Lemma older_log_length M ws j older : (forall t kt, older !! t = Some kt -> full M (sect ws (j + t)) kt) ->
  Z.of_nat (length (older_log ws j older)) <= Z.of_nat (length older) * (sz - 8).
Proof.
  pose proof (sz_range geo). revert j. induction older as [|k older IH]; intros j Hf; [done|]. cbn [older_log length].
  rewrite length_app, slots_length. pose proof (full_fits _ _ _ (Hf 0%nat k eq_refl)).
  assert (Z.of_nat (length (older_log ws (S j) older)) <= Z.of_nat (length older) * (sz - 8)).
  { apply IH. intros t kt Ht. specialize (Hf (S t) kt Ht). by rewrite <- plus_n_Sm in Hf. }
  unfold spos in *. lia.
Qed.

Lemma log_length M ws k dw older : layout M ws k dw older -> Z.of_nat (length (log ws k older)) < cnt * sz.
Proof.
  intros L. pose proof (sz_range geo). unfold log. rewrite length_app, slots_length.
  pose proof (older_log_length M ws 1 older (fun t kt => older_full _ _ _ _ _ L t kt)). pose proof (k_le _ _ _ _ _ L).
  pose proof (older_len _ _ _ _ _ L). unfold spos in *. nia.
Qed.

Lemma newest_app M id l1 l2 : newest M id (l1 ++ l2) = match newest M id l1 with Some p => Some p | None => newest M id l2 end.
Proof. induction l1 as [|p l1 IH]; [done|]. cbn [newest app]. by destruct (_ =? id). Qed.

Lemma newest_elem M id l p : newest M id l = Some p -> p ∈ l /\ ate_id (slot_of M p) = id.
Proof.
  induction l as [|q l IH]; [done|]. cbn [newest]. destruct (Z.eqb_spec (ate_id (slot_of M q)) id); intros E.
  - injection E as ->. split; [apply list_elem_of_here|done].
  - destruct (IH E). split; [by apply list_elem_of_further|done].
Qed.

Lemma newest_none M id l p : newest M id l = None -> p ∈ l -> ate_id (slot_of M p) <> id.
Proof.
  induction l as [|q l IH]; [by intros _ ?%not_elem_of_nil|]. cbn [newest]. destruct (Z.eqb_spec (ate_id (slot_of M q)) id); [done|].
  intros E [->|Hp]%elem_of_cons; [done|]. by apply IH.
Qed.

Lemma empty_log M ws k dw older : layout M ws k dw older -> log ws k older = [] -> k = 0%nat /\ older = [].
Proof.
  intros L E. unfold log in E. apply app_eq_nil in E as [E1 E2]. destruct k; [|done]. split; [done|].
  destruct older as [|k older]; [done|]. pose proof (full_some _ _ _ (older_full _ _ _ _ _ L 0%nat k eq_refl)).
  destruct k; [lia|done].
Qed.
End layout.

- What the task asks
A faithful, word-for-word transcription of the data above is required.

- Solution
Lemma older_log_length M ws j older : (forall t kt, older !! t = Some kt -> full M (sect ws (j + t)) kt) ->
  Z.of_nat (length (older_log ws j older)) <= Z.of_nat (length older) * (sz - 8).
Proof.
  pose proof (sz_range geo). revert j. induction older as [|k older IH]; intros j Hf; [done|]. cbn [older_log length].
  rewrite length_app, slots_length. pose proof (full_fits _ _ _ (Hf 0%nat k eq_refl)).
  assert (Z.of_nat (length (older_log ws (S j) older)) <= Z.of_nat (length older) * (sz - 8)).
  { apply IH. intros t kt Ht. specialize (Hf (S t) kt Ht). by rewrite <- plus_n_Sm in Hf. }
  unfold spos in *. lia.
Qed.

Lemma log_length M ws k dw older : layout M ws k dw older -> Z.of_nat (length (log ws k older)) < cnt * sz.
Proof.
  intros L. pose proof (sz_range geo). unfold log. rewrite length_app, slots_length.
  pose proof (older_log_length M ws 1 older (fun t kt => older_full _ _ _ _ _ L t kt)). pose proof (k_le _ _ _ _ _ L).
  pose proof (older_len _ _ _ _ _ L). unfold spos in *. nia.
Qed.

Lemma newest_app M id l1 l2 : newest M id (l1 ++ l2) = match newest M id l1 with Some p => Some p | None => newest M id l2 end.
Proof. induction l1 as [|p l1 IH]; [done|]. cbn [newest app]. by destruct (_ =? id). Qed.

Lemma newest_elem M id l p : newest M id l = Some p -> p ∈ l /\ ate_id (slot_of M p) = id.
Proof.
  induction l as [|q l IH]; [done|]. cbn [newest]. destruct (Z.eqb_spec (ate_id (slot_of M q)) id); intros E.
  - injection E as ->. split; [apply list_elem_of_here|done].
  - destruct (IH E). split; [by apply list_elem_of_further|done].
Qed.

Lemma newest_none M id l p : newest M id l = None -> p ∈ l -> ate_id (slot_of M p) <> id.
Proof.
  induction l as [|q l IH]; [by intros _ ?%not_elem_of_nil|]. cbn [newest]. destruct (Z.eqb_spec (ate_id (slot_of M q)) id); [done|].
  intros E [->|Hp]%elem_of_cons; [done|]. by apply IH.
Qed.

Lemma empty_log M ws k dw older : layout M ws k dw older -> log ws k older = [] -> k = 0%nat /\ older = [].
Proof.
  intros L E. unfold log in E. apply app_eq_nil in E as [E1 E2]. destruct k; [|done]. split; [done|].
  destruct older as [|k older]; [done|]. pose proof (full_some _ _ _ (older_full _ _ _ _ _ L 0%nat k eq_refl)).
  destruct k; [lia|done].
Qed.
End layout.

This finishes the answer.